Primeiro registro de arte figurativa humana

A Vênus de Hohle Fels tem características recorrentes em figuras femininas pré-históricas: curvas acentuadas, órgão sexual avantajado e pernas e braços achatados (foto: H. Jensen/ Universidade de Tübingen, Alemanha).

Uma descoberta arqueológica feita na Alemanha traz novos dados sobre a história das manifestações artísticas. Uma escultura em marfim de um corpo feminino com dimensões exageradas é a mais antiga expressão de arte figurativa humana já encontrada. Com cerca de 35 mil anos, a peça antecipa em pelo menos cinco mil anos os registros de representações do corpo humano.

Chamada de Vênus de Hohle Fels, a escultura – dotada de seios fartos, quadris largos e um órgão sexual bastante avantajado – foi encontrada em 2008 pelo arqueólogo Nicholas Conard, da Universidade de Tübingen (Alemanha). Os seis fragmentos que compõem a peça de 33 gramas e 5,9 centímetros de comprimento foram escavados em uma área de apenas um metro quadrado na caverna de Hohle Fels, que fica no sudoeste da Alemanha, em uma região chamada Suábia.

“A posição estratigráfica da Vênus de Hohle Fels indica que ela é a mais velha de todas as figuras descobertas nas cavernas da Suábia e talvez o exemplo mais antigo de arte figurativa de todo o mundo”, diz Conard no artigo que descreve a descoberta, publicado na Nature desta semana.

Uma das mais antigas representações de figuras humanas descobertas até hoje é a Vênus de Willendorf, encontrada na Áustria e datada de cerca de 28 mil anos atrás (foto: Bridgeman Art Library).

As mais remotas evidências da arte figurativa, considerada um importante avanço da comunicação entre os homens, datam de 30 mil a 40 mil anos atrás.
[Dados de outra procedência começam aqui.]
(* ===== verification/RaftFindings.v ===== *)
(** * Behaviours of raft.go that break the promises of Raft

    Each theorem exhibits a concrete run or state of the model in which the
    code, as written, does something the algorithm rules out. *)

From S2P Require Import Prelude Persister Raft RaftCluster RaftInv RaftTheorems.

(** ** A stale win *)

(** Server 0 asks for votes of term 1 and server 1 grants. Server 2 starts an
    election too, ends up in term 2 and asks servers 0 and 1, which both grant:
    server 0 is now in term 2. Server 2 counts its majority and leads term 2.
    Then the vote of term 1 reaches server 0: lines 515-524 count it without
    looking at the current term, and server 0 becomes leader of term 2 as well.
    The two leaders get commands 10 and 20, each replicates to server 1, and each
    commits its own at index 1. *)
Definition staleWin : list (Event Z) :=
  [EvTimer 0 1; EvLock 0; EvDeliver 0; EvTimer 2 1; EvLock 2; EvTimer 2 0; EvLock 2;
   EvDeliver 0; EvDeliver 0; EvLock 2; EvLock 2; EvDeliver 3; EvLock 0; EvLock 0;
   EvStart 0 (Some 10); EvStart 2 (Some 20); EvLock 0; EvLock 2; EvDeliver 2; EvDeliver 0;
   EvLock 0; EvApply 0 0; EvDeliver 0; EvDeliver 0; EvLock 2; EvApply 2 0].

Definition view (c : Cluster Z) (i : nat) : option (Z * Z * list (ApplyMsg Z)) :=
  nd ← nodes c !! i; Some (status (rf nd), currentTerm (rf nd), delivered nd).

(** C40: A reachable state of three servers in which two servers lead the same term
    and have delivered different commands for the same index. *)
Theorem two_leaders_diverge :
  ∃ c, reachable (Cmd:=Z) 3 c ∧
    view c 0 = Some (Leader, 2, [mkApplyMsg true (Some 10) 1]) ∧
    view c 2 = Some (Leader, 2, [mkApplyMsg true (Some 20) 1]).
Proof.
  destruct (crun (initCluster 3) staleWin) as [c|] eqn:H; [|vm_compute in H; discriminate H].
  exists c. split; [eapply crun_reachable; [constructor|exact H]|].
  vm_compute in H. injection H as <-. split; reflexivity.
Qed.

(** ** Commit without a majority *)

(** With an even number of peers, the index computed at line 439 may be held
    by only half of them. Server 0 of four is elected with the votes of
    servers 1 and 2, gets command 5 and hears from server 1 only. *)
Definition halfCommit : list (Event Z) :=
  [EvTimer 0 1; EvLock 0; EvDeliver 0; EvDeliver 0; EvLock 0; EvDeliver 0; EvDeliver 0; EvLock 0;
   EvLock 0; EvStart 0 (Some 5); EvLock 0; EvDeliver 0; EvDeliver 0; EvLock 0; EvApply 0 0].

(** A reachable state of four servers in which the leader has delivered
    a command that only two of the four logs contain. *)
Theorem even_commit_no_majority :
  ∃ c, reachable (Cmd:=Z) 4 c ∧
    view c 0 = Some (Leader, 1, [mkApplyMsg true (Some 5) 1]) ∧
    ((λ nd, zlen (log (rf nd))) <$> nodes c) = [2; 2; 1; 1].
Proof.
  destruct (crun (initCluster 4) halfCommit) as [c|] eqn:H; [|vm_compute in H; discriminate H].
  exists c. split; [eapply crun_reachable; [constructor|exact H]|].
  vm_compute in H. injection H as <-. split; reflexivity.
Qed.

(** ** Out-of-order delivery *)

(** Two batches of a leader's entries are sent by two goroutines. *)
Definition outOfOrder : list (Event Z) :=
  take 7 demoSchedule ++
  [EvLock 0; EvDeliver 0; EvDeliver 0; EvLock 0;
   EvStart 0 (Some 8); EvTimer 0 0; EvLock 0; EvDeliver 0; EvDeliver 0; EvLock 0;
   EvApply 0 1; EvApply 0 0].

(** A reachable state of three servers in which a leader has delivered index 2
    before index 1 on its apply channel. *)
Theorem out_of_order_delivery :
  ∃ c nd, reachable (Cmd:=Z) 3 c ∧ nodes c !! 0%nat = Some nd ∧
    (CommandIndex <$> delivered nd) = [2; 1].
Proof.
  destruct (crun (initCluster 3) outOfOrder) as [c|] eqn:H; [|vm_compute in H; discriminate H].
  exists c. eexists. split; [eapply crun_reachable; [constructor|exact H]|].
  vm_compute in H. injection H as <-. split; reflexivity.
Qed.

(** ** Acknowledged entries that are lost *)

(** A follower acknowledges three entries; an older, shorter request of the
    same leader arrives late and removes the last one (line 282 cuts the log
    although nothing conflicts). *)
Theorem stale_append_truncates :
  ∃ rf1 rf2 r1 r2,
    AppendEntries fresh (mkAEArgs 1 0 0 0 [mkEntry (Some 5) 1; mkEntry (Some 6) 1] 0) = Some (rf1, r1) ∧
    aer_Success r1 = true ∧ zlen (log rf1) = 3 ∧
    AppendEntries rf1 (mkAEArgs 1 0 0 0 [mkEntry (Some 5) 1] 0) = Some (rf2, r2) ∧
    aer_Success r2 = true ∧ zlen (log rf2) = 2.
Proof. eexists _, _, _, _. split_and!; vm_compute; reflexivity. Qed.

(** A follower acknowledges entries and restarts: line 283 persists the log
    before line 286 appends them, so they are gone. *)
Theorem acknowledged_entries_lost :
  ∃ rf1 r1,
    AppendEntries fresh (mkAEArgs 1 0 0 0 [mkEntry (Some 5) 1; mkEntry (Some 6) 1] 0) = Some (rf1, r1) ∧
    aer_Success r1 = true ∧ zlen (log rf1) = 3 ∧
    zlen (log (Make (Cmd:=Z) 3 1 (persister rf1))) = 1.
Proof. eexists _, _. split_and!; vm_compute; reflexivity. Qed.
Acreditava-se que esse tipo de expressão artística tivesse surgido com ilustrações de animais e representações xamanísticas. As representações de figuras humanas já encontradas até hoje foram feitas depois, a partir de 30 mil anos atrás.

Segundo Conard, a Vênus de Hohle Fels muda radicalmente a visão atual sobre as origens da arte do início do período Paleolítico Superior (entre 40 mil e 10 mil anos a.C). “Ela reforça argumentos de que tenha sido uma manifestação de inovação cultural”, afirma.

Características sexuais recorrentes
O pesquisador explica que as pernas e os braços achatados da escultura, assim como suas características sexuais exageradas, são recorrentes em figuras femininas pré-históricas posteriores. Acredita-se que tais atributos simbolizem fertilidade, especialmente em uma época em que o homem vivia da caça e tinha pouca oferta de alimentos.

A riqueza de detalhes da Vênus de Hohle Fels surpreendeu o arqueólogo. A precisão dos talhes que definem as mãos e as linhas horizontais no tronco da imagem – que sugerem uma vestimenta – indica que o artesão dedicou algum tempo à escultura. Uma característica interessante na peça é a ausência da cabeça, que foi substituída por um pequeno anel, o que sugere seu uso como um adorno, por exemplo, um pingente.

A Vênus de Hohle Fels se junta a outras 24 pequenas esculturas em marfim já encontradas na região da Suábia, que fica muito próximo ao Vale do Danúbio, por onde as primeiras populações de Homo sapiens teriam penetrado na Europa Central e Ocidental. As descobertas fornecem evidência da explosão de criações simbólicas e artísticas que coincidiu com esse povoamento.

“Como um reflexo da criatividade artística das primeiras populações do Homo sapiens na Europa, essa coleção é única”, declara o arqueólogo Paul Mellars, da Universidade de Cambridge (EUA), em comentário na mesma edição da Nature. “As estatuetas do sul da Alemanha devem ser vistas como o ponto do nascimento da verdadeira escultura na tradição artística europeia – talvez global”, complementa.